S09 #BioDuJour – Vivien, Rosine, Justine, Rodrigue, Mathilde, Louise et Bénédicte

16.3.16

Semaine 09 #BioDuJour : Biographie rapide et fantasque du personnage qui se cache derrière le prénom fêté du jour. Les courts textes de six lignes postés quotidiennement sur les réseaux sociaux sont repris ici le mercredi et accompagnés d'une historiette rassemblant tous les personnages de la semaine.


10/03 – On fête les Vivien #BioDuJour

Vivien vit bien si bien qu’il ne voit
Autour de lui que le bien et s’y noie
Vivien est un positif joyeux et plein
D'ardeur que le malheur n’atteint point
Vivien est un béat quinqua benêt
Beaucoup le dupent sous son nez

11/03 – On fête les Rosine #BioDuJour

Rosine ondine dandine souligne
De satin noir ses jolies lignes
Rosine aimerait avoir une taille
De guêpe, butiner avec gouaille
Rosine vit légère depuis trente ans
Donne son corps au tout venant

12/03 – On fête les Justine #BioDuJour

Justine a un sens aigu de la justice
La veuve et l’orphelin en complices
Justine est avocate au barreau de Paris
Vote à gauche mais n’est d’aucun parti
Justine convole avec des anarchistes
Défend parias et vilains gauchistes

13/03 – On fête les Rodrigue #BioDuJour

Rodrigue en veut à la terre entière
Responsable de sa propre perte
Rodrigue n’aime pas les gens
Et on le lui rend cent pour sang
Rodrigue aime se battre à la sortie des bars
En découdre avec les cons sur le trottoir

14/03 – On fête les Mathilde #BioDuJour

Mathilde a terminé ses trente ans
Dans un estaminet de délinquants
Mathilde a souillé sa robe bleue
Vomi la beuh et passe aux aveux
Mathilde dégrise lointaine de sa vie
Et parie sur la quarantaine assagie

15/03 – On fête les Louise #BioDuJour

Louise a la tête agitée de soucis
Craint les mots en crise et les lazzis
Louise s’affole des jours qui fuient
Et de l’heure qui soulève la nuit
Louise ne sort plus depuis vingt ans
Compte avec la langue et serre les dents

16/03 – On fête les Bénédicte #BioDuJour

Bénédicte épouse les poncifs en fatras
Se fiche de tout, même des poils sous les bras
Bénédicte a un avis sur tout et n’importe quoi
Surtout les sujets qu’elle ne connaît pas
Bénédicte a vingt balais et les dents
Qui rayent le plancher et les intelligents




Vivien mord la vie à pleines dents et cette salope le lui rend bien. Mais il ne voit rien. Vivien vit, danse, boit, joue, aime, sourit et rit comme si, autour de lui, tout n’était que bienveillance. Vivien a un seuil de tolérance si élevé qu’il ne voit chez les pires manipulateurs, affabulateurs et autres mythomanes que la parcelle de bonté qui git en eux sous des tonnes de malveillance.

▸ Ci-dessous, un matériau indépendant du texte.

Lemma entry_flat e hash : entry_ok e -> flat_object (entry_fields e ++ [(HASH_KEY, JStr (hex_encode hash))]).
Proof.
  intros (H1 & H2 & H3 & H4 & H5 & H6 & H7). destruct (entry_keys e) as [Hd Hn]. split.
  - rewrite map_app. apply NoDup_app. split_and!; [done| |apply NoDup_singleton].
    intros x Hx ->%list_elem_of_singleton. by apply Hn.
  - apply List.Forall_app. split; [|repeat constructor; cbn; apply ascii_utf8, hex_encode_plain].
    unfold entry_fields. rewrite !List.Forall_app. split_and!.
    + repeat constructor; cbn; try done. induction H4 as [|a l Ha _ IH]; constructor; [by exists a|done].
    + destruct (ae_exit_code e) as [n|]; repeat constructor; cbn; specialize (H5 n eq_refl); lia.
    + destruct (ae_bytes_tx e) as [n|]; repeat constructor; cbn; specialize (H6 n eq_refl); unfold is_u in H6; lia.
    + unfold is_u in H7. repeat constructor; cbn; lia.
Qed.

(** A line of the log. *)
Definition line_text (e : AuditEntry) (hash : list byte) : list byte :=
  to_string (JObj (entry_fields e ++ [(HASH_KEY, JStr (hex_encode hash))])).

Lemma line_inject e hash : inject_hash (entry_json e) (hex_encode hash) = line_text e hash.
Proof. apply inject_hash_field; [done|apply hex_encode_plain]. Qed.

Lemma object_shape fields : exists m, to_string (JObj fields) = x7b :: m ++ [x7d].
Proof. rewrite json_object. by eexists. Qed.
Lemma kill_field z : zipper_ok z -> field_kill (field_of z) = Some (field_of (zedit z EKill)).
Proof.
  destruct z as [l r]. intros [Hl Hr]. cbn in Hl, Hr. unfold field_kill, str_truncate, field_of. cbn [z_before z_after fd_text fd_cursor zedit concat].
  rewrite length_app, (proj2 (Nat.leb_le _ _)), field_boundary by (done || lia). cbn. by rewrite take_app_length, app_nil_r.
Qed.

(** *** Deleting a word *)

Lemma drop_while_app_all p a b : Forall (fun x => p x = true) a -> drop_while p (a ++ b) = drop_while p b.
Proof. induction 1 as [|x a Hx _ IH]; [done|]. cbn. by rewrite Hx. Qed.

(** Skipping bytes skips characters when each is all in or all out. *)
Lemma drop_while_chars p q l :
  Forall (fun c => c <> [] /\ Forall (fun x => p x = q c) c) l ->
  drop_while p (rev (concat (rev l))) = rev (concat (rev (skip_chars q l))).
Proof.
  induction 1 as [|c l [Hne Hc] _ IH]; [done|]. cbn [skip_chars].
  destruct (q c) eqn:E; rewrite concat_rev_cons, rev_app_distr.
  - rewrite drop_while_app_all by by apply List.Forall_rev. done.
  - destruct c as [|b c] using rev_ind; [done|]. rewrite !rev_app_distr. cbn.
    apply List.Forall_app in Hc as [_ Hc]. apply List.Forall_inv in Hc. by rewrite Hc.
Qed.

(** A separator is a character of one byte, and no byte of another character is one. *)
Lemma char_sep c : utf8_char c -> c <> [] /\ Forall (fun x => word_sep x = is_sep c) c.
Proof.
  intros H. split; [apply H|]. destruct (utf8_char_bytes c H) as (b & t & -> & _ & Ht & Hb).
  destruct t as [|d t]; [apply List.Forall_cons; [by destruct b|apply List.Forall_nil]|].
  destruct Hb as [|Hb]; [done|]. assert (Hs : is_sep (b :: d :: t) = false) by (unfold is_sep; cbn; by rewrite !andb_false_r).
  rewrite Hs. assert (Hw : forall x, 128 <= byte_val x -> word_sep x = false) by (intros x; by destruct x).
  constructor; [by apply Hw|]. eapply List.Forall_impl; [|exact Ht]. intros x Hx. apply Hw. byte_ranges. lia.
Qed.

Lemma word_field z : zipper_ok z -> del_word_back (field_of z) = Some (field_of (zedit z EWord)).
Proof.
  destruct z as [l r]. intros [Hl Hr]. cbn in Hl, Hr. unfold del_word_back, field_of. cbn [z_before z_after zedit].
  destruct (length (concat (rev l)) =? 0)%nat eqn:E.
  { apply Nat.eqb_eq, length_zero_iff_nil in E. destruct l as [|c l]; [done|]. apply (f_equal (@rev byte)) in E.
    rewrite concat_rev_cons, rev_app_distr in E. apply app_eq_nil in E as [E _]. apply (f_equal (@rev byte)) in E.
    rewrite rev_involutive in E. apply List.Forall_inv in Hl as [Hl _]. done. }
  unfold str_slice. rewrite field_boundary by done. cbn [Nat.leb is_char_boundary Nat.eqb andb]. unfold slice.
  rewrite drop_0, Nat.sub_0_r, take_app_length. cbn [mbind option_bind]. unfold word_start.
  set (l2 := skip_chars is_sep (skip_chars (fun c => negb (is_sep c)) l)).
  assert (Hw : drop_while word_sep (drop_while (fun b => negb (word_sep b)) (rev (concat (rev l)))) = rev (concat (rev l2))).
  { assert (Hs : Forall (fun c => c <> [] /\ Forall (fun x => word_sep x = is_sep c) c) l)
      by (eapply List.Forall_impl; [|exact Hl]; exact char_sep).
    rewrite (drop_while_chars _ (fun c => negb (is_sep c))), (drop_while_chars _ is_sep); [done|by apply Forall_skip_chars|].
    eapply List.Forall_impl; [|exact Hs]. intros c [Hne Hc]. split; [done|]. eapply List.Forall_impl; [|exact Hc]. by intros x ->. }
  rewrite Hw, length_rev. destruct (skip_chars_suffix (fun c => negb (is_sep c)) l) as [k1 Hk1].
  destruct (skip_chars_suffix is_sep (skip_chars (fun c => negb (is_sep c)) l)) as [k2 Hk2]. fold l2 in Hk2.
  assert (Hlk : concat (rev l) = concat (rev l2) ++ concat (rev (k1 ++ k2))).
  { rewrite Hk1, Hk2 at 1. by rewrite app_assoc, rev_app_distr, concat_app. }
  unfold str_drain. rewrite Hlk, <- app_assoc, !length_app, !(proj2 (Nat.leb_le _ _)) by lia. cbn [andb].
  assert (HK : Forall utf8_char (rev (k1 ++ k2))).
  { rewrite Hk1, Hk2, app_assoc in Hl. apply List.Forall_rev. by apply List.Forall_app in Hl as [? _]. }
  set (K := rev (k1 ++ k2)) in *.
  assert (B1 : is_char_boundary (concat (rev l2) ++ concat K ++ concat r) (length (concat (rev l2))) = true).
  { rewrite <- concat_app. apply field_boundary, List.Forall_app. done. }
  assert (B2 : is_char_boundary (concat (rev l2) ++ concat K ++ concat r) (length (concat (rev l2)) + length (concat K)) = true).
  { rewrite app_assoc, <- length_app. by apply boundary_between. }
  rewrite B1, B2. cbn [andb mbind option_bind]. rewrite take_app_length, app_assoc, <- length_app, drop_app_length. done.
Qed.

Vivien est marié à Rosine. Rosine est une pute. Je n’ai aucun scrupule à le dire : tout le monde y est passé dessus, même moi. Moi, je m’appelle Mathilde. J’ai trente ans que je traine dans les rues de Paris comme une paillasse à trous. Alors quand je peux la poser quelque part, je ne me gêne pas. Et avec Rosine, elle a beau être une sacrée trainée, c’est toujours de la belle baise. Même le grand tordu de Rodrique se l’est tapée, la Rosine. Par devant et par derrière. Mais ce connard n’aime personne. Le Rodrigue, ce qu’il aime, c’est cogner ! Et c’est là que ça a commencé à se gâter.

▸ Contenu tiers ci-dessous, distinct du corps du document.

(** ** Witnesses *)

Definition test_call (op : FsOp) : Call :=
  mkCall op (stat_path test_rfs (string_bytes "/d")) (ls_path test_rfs (string_bytes "/d")) (get_path test_rfs (string_bytes "/d")).

Lemma test_within op : listings_within 1 (test_call op).
Proof.
  intros path es. cbn [c_ls test_call]. unfold ls_path, serve. change (Byte.eqb LS_PATH STAT_PATH) with false.
  change (Byte.eqb LS_PATH LS_PATH) with true. cbn iota. unfold handle_ls_path.
  destruct (validate_path _ _) as [p|]; [|by intros [= <-]]. cbn [test_rfs rf_read_dir].
  destruct (bytes_eqb p (string_bytes "/d")); intros [= <-]; vm_compute; done.
Qed.

Definition after (s : SeamFS) (calls : list Call) : SeamFS := match fs_run s calls with Some r => r.1 | None => s end.

Lemma inodes_stable_witness :
  let s1 := after (SeamFS_new (string_bytes "/d")) [test_call (OpLookup 1 [x61])] in
  let s2 := after s1 [test_call (OpGetattr 2)] in
  path_for (inodes s2) 1 = Some (string_bytes "/d") /\ path_for (inodes s1) 2 = Some (string_bytes "/d/a").
Proof.
  intros s1 s2. split; [|vm_compute; reflexivity].
  refine (proj1 (proj2 (inodes_stable (string_bytes "/d") 1 [test_call (OpLookup 1 [x61])] [test_call (OpGetattr 2)]
    s1 s2 [RpEntry (mkAttr 2 3 1 RegularFile 420 1)] [RpAttr (mkAttr 2 3 1 RegularFile 420 1)] _ _ _ _ _))).
  - lia.
  - cbn [app]. repeat (apply List.Forall_cons; [apply test_within|]). apply List.Forall_nil.
  - cbn [length app]. lia.
  - vm_compute. reflexivity.
  - vm_compute. reflexivity.
Defined.

Lemma open_file_snapshot_witness :
  let c := test_call (OpOpen 2) in
  let s1 := after (SeamFS_new (string_bytes "/d")) [test_call (OpLookup 1 [x61])] in
  let s2 := after s1 [c; test_call (OpRead 1 0 9)] in
  read s2 (next_fh s1) 1 9 = (s2, RpData [x32; x33]).
Proof.
  intros c s1 s2.
  apply (open_file_snapshot (string_bytes "/d") 1 [test_call (OpLookup 1 [x61])] [test_call (OpRead 1 0 9)]
    s1 s2 [RpEntry (mkAttr 2 3 1 RegularFile 420 1)] [RpData [x31; x32; x33]] c 2 (string_bytes "/d/a") [x31; x32; x33] 1 9).
  - lia.
  - cbn [app]. repeat (apply List.Forall_cons; [apply test_within|]). apply List.Forall_nil.
  - cbn [length app]. lia.
  - vm_compute. reflexivity.
  - reflexivity.
  - vm_compute. reflexivity.
  - vm_compute. reflexivity.
  - vm_compute. reflexivity.
  - apply List.Forall_cons; [done|apply List.Forall_nil].
  - lia.
  - lia.
Defined.

Lemma readdir_pages_witness :
  exists s' entries,
    list_pages (ls_path test_rfs (string_bytes "/d")) (SeamFS_new (string_bytes "/d")) 1 0 [1; 1; 5]%nat = Some (s', entries)
    /\ map de_name entries = [[x2e]; DOTS; [x61]].
Proof.
  destruct (readdir_pages (string_bytes "/d") (ls_path test_rfs (string_bytes "/d")) [mkEntry [x61] 3 33188] (string_bytes "/d") 1 [1; 1; 5]%nat
    (SeamFS_new (string_bytes "/d")) (mount_ok_new _) eq_refl eq_refl eq_refl) as (s' & entries & H1 & H2 & _).
  exists s', entries. split; [exact H1|exact H2].
Defined.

Ce soir-là, je sortais du troquet avec une envie de baiser qui me crevait le ventre. Je me suis dit que Rosine, pour cette nuit, ferait l’affaire. Besoin de légèreté et de tendresse. Je préfère les hommes en temps normal. Mais longtemps que la normalité m’a quittée et les hommes avec. De toute façon, les mecs, je ne peux plus les blairer. Et comme je n’ai que des pochtrons du troquet comme étalon, ce n’est pas prêt de s’arranger. Je marchais d’un pas décidé après avoir textoté à Rosine qui m’attendait deux rues plus loin, près de l’hôtel où elle a ses habitudes, lorsque je croise le Rodrigue remonté comme une normande. Il me bouscule sans me calculer et trace sa route en mâchonnant sa colère dans sa barbe. J’arrive sur le perron du bouge et je trouve Rosine allongée en larmes. Je lui demande si ça va. Normal. Mais dans ma tête, je me suis dit direct : ce n’est pas encore ce soir que tu vas baiser, ma vieille…

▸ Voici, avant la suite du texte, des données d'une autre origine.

(* ===== verification/Shell.v ===== *)
(** * Remote shells

    src/src/bin/seam/shell.rs and the shell service of src/src/bin/seam/serve.rs:
    the frames of both directions, the three client loops, the receiver without a
    terminal, and the terminal bridge.  A stream is the bytes that are on their way
    and whether its writer has ended it (Mux.v); [select!] picks any branch that is
    ready, so a session is a step relation; a branch that has begun to read a frame
    waits for the whole of it.  The child process writes and ends as it likes. *)

From Stdlib Require Import ZArith Lia Bool List String.
From Stdlib Require Import Strings.Byte.
From stdpp Require Import base list numbers option relations.
From S2P Require Import Prelude TestCrypto Identity Text.

Open Scope Z_scope.

(** ** Frames *)

Definition SHELL_EXIT : byte := x01.
Definition SHELL_ERR : byte := x02.
Definition SHELL_STDIN : byte := x10.
Definition SHELL_STDIN_EOF : byte := x11.
Definition SHELL_RESIZE : byte := x12.
Definition SHELL_TERM : byte := x13.

Definition stdin_frame (data : list byte) : list byte :=
  [SHELL_STDIN] ++ to_be 2 (wrap 16 (Z.of_nat (length data))) ++ data.

Definition send_resize (cols rows : Z) : list byte := [SHELL_RESIZE] ++ to_be 2 cols ++ to_be 2 rows.

Definition term_frame (term : list byte) : list byte :=
  let term_len := Nat.min (length term) 255 in
  [SHELL_TERM; byte_of (Z.of_nat term_len)] ++ take term_len term.

(** What the receiver sends when the command cannot be started. *)
Definition err_frame (msg : list byte) : list byte :=
  let len := Nat.min (length msg) (Z.to_nat 65535) in
  [SHELL_ERR] ++ to_be 2 (Z.of_nat len) ++ take len msg.

Definition exit_frame (code : byte) : list byte := [SHELL_EXIT; code].

(** ** The client *)

(** [run_pipe_mode]'s variables, and what it wrote to standard output and error. *)
Record Pipe : Type := mkPipe { out_buf : list byte; stdout : list byte; message : option (list byte) }.

Definition Pipe_new : Pipe := mkPipe [] [] None.

Definition flush (c : Pipe) : Pipe := mkPipe [] (stdout c ++ out_buf c) (message c).

Definition push (c : Pipe) (b : byte) : Pipe :=
  let c := mkPipe (out_buf c ++ [b]) (stdout c) (message c) in
  if (4096 <=? length (out_buf c))%nat then flush c else c.

Definition say (c : Pipe) (msg : list byte) : Pipe := mkPipe (out_buf c) (stdout c) (Some (from_utf8_lossy msg)).

(** How a loop ends: with an exit code, or with an error. *)
Inductive Ending : Type := Exits (code : Z) | Bails (msg : string).

Definition Read : Type := Pipe * list byte * option Ending.

(** The read branch of the loop with standard input. *)
Definition pipe_read (c : Pipe) (s : list byte) : Read :=
  match s with
  | [] => (c, [], Some (Exits 0))
  | b :: s =>
      if Byte.eqb b SHELL_EXIT then
        let code := match s with [] => 1 | code :: _ => byte_val code end in
        (flush c, drop 1 s, Some (Exits code))
      else if Byte.eqb b SHELL_ERR then
        let '(len_buf, s) := read_fill 2 s in
        let '(msg, s) := read_fill (Z.to_nat (from_be len_buf)) s in
        (say c msg, s, Some (Exits 1))
      else (push c b, s, None)
  end.

(** The loop without standard input. *)
Definition plain_read (c : Pipe) (s : list byte) : Read :=
  match s with
  | [] => (c, [], Some (Exits 0))
  | b :: s =>
      if Byte.eqb b SHELL_EXIT then
        let ec := match s with [] => 0 | code :: _ => byte_val code end in
        (flush c, drop 1 s, Some (Exits ec))
      else if Byte.eqb b SHELL_ERR then
        match read_exact 2 s with
        | (None, s) => (c, s, Some (Bails "shell: truncated error frame"))
        | (Some len_buf, s) =>
            let '(msg, s) := read_fill (Z.to_nat (from_be len_buf)) s in
            (say c msg, s, Some (Bails "remote command failed to start"))
        end
      else (push c b, s, None)
  end.

(** The read branch of [run_interactive_pty]: each byte is written at once. *)
Definition pty_read (c : Pipe) (s : list byte) : Read :=
  match s with
  | [] => (c, [], Some (Exits 0))
  | b :: s =>
      if Byte.eqb b SHELL_EXIT then
        let code := match s with [] => 1 | code :: _ => byte_val code end in
        (c, drop 1 s, Some (Exits code))
      else if Byte.eqb b SHELL_ERR then
        let '(len_buf, s) := read_fill 2 s in
        let '(msg, s) := read_fill (Z.to_nat (from_be len_buf)) s in
        (say c msg, s, Some (Exits 1))
      else (mkPipe (out_buf c) (stdout c ++ [b]) (message c), s, None)
  end.

(** A loop's reads up to its end; each takes a byte at least. *)
Fixpoint read_loop (read : Pipe -> list byte -> Read) (fuel : nat) (c : Pipe) (s : list byte) : option (Pipe * Ending) :=
  match fuel with
  | O => None
  | S fuel =>
      match read c s with
      | (c, _, Some e) => Some (c, e)
      | (c, s, None) => read_loop read fuel c s
      end
  end.

(** All reads of a stream that ends after [s]. *)
Definition read_all (read : Pipe -> list byte -> Read) (s : list byte) : option (Pipe * Ending) :=
  read_loop read (S (length s)) Pipe_new s.

(** [run_pipe_mode]'s standard-input branch: what is written for what the
    channel gives. *)
Definition stdin_bytes (chunk : option (list byte)) : list byte :=
  match chunk with
  | Some [] => [SHELL_STDIN_EOF]
  | Some data => stdin_frame data
  | None => [SHELL_STDIN_EOF]
  end.

(** ** The receiver without a terminal *)

(** The read branch of [run_recv_plain] while the child's input is open: whether it
    stays open, what is written to it and what is left of the stream.  [failed] is
    how much a failing [write_all] wrote. *)
Definition plain_input (s : list byte) (failed : option nat) : bool * list byte * list byte :=
  match s with
  | [] => (false, [], [])
  | b :: s =>
      if Byte.eqb b SHELL_STDIN then
        match read_exact 2 s with
        | (None, s) => (false, [], s)
        | (Some len_buf, s) =>
            match read_exact (Z.to_nat (from_be len_buf)) s with
            | (None, s) => (false, [], s)
            | (Some data, s) =>
                match failed with
                | None => (true, data, s)
                | Some n => (false, take n data, s)
                end
            end
        end
      else (false, [], s)
  end.

(** ** A session *)

(** Whether a frame that was begun can be read to its end. *)
Definition output_ready (closed : bool) (s : list byte) : bool :=
  closed ||
  match s with
  | [] => false
  | b :: s =>
      if Byte.eqb b SHELL_EXIT then (1 <=? length s)%nat
      else if Byte.eqb b SHELL_ERR then (2 <=? length s)%nat && (2 + Z.to_nat (from_be (take 2 s)) <=? length s)%nat
      else true
  end.

Definition input_ready (s : list byte) : bool :=
  match s with
  | [] => false
  | b :: s =>
      if Byte.eqb b SHELL_STDIN then (2 <=? length s)%nat && (2 + Z.to_nat (from_be (take 2 s)) <=? length s)%nat else true
  end.

(** The client: the rest of its standard input, the channel from the task that
    reads it, whether that task still runs, and the loop. *)
Record Client : Type := mkClient {
  cl_input : list byte; cl_chunks : list (list byte); cl_reading : bool; cl_pipe : Pipe; cl_exit : option Ending }.

(** The receiver: [child_stdin], what was written to it and whether a write
    failed, [stdout_done], [stderr_done], what the child wrote, and its status once
    it was sent. *)
Record Server : Type := mkServer {
  sv_stdin : bool; sv_written : list byte; sv_failed : bool; sv_out_done : bool; sv_err_done : bool;
  sv_output : list byte; sv_status : option byte }.

Record World : Type := mkWorld { w_client : Client; w_server : Server; w_c2s : list byte; w_s2c : list byte }.

Definition start (input : list byte) : World :=
  mkWorld (mkClient input [] true Pipe_new None) (mkServer true [] false false false [] None) [] [].

(** The stream to the client has ended. *)
Definition s2c_closed (sv : Server) : bool := match sv_status sv with Some _ => true | None => false end.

Rosine se relève la gueule en vrac avec une estafilade qui dégouline de son arcade droite jusqu’à la lèvre. Putain, il l’a encore tabassée. Je l’aide à se redresser. Et vas-y que je te pleure sur ma veste qui m’a coûté une blinde, et vas-y que je me frotte et que cette salope me fout du sang partout sur le futal. Ni une ni deux, j’appelle Vivien qui rapplique illico avec sa gueule d’enfant de chœur. Samu et tout le bordel et me voilà seule avec l’autre benêt qui sourit à la nuit comme si rien ne s’était passé. On cause deux minutes de Rosine et de l’autre empafé de Rodrigue. Et lui, il excuse tout. Rodrigue a eu une enfance malheureuse, Rodrigue est malade, Rodrigue suit un traitement et ça va aller mieux, Rodrigue n’est pas un mauvais bougre. Puis, Rosine, ce n’’est pas grave. Deux points de suture et il n’y paraitra plus rien. Non mais c’est incroyable comme ce mec est une lavette !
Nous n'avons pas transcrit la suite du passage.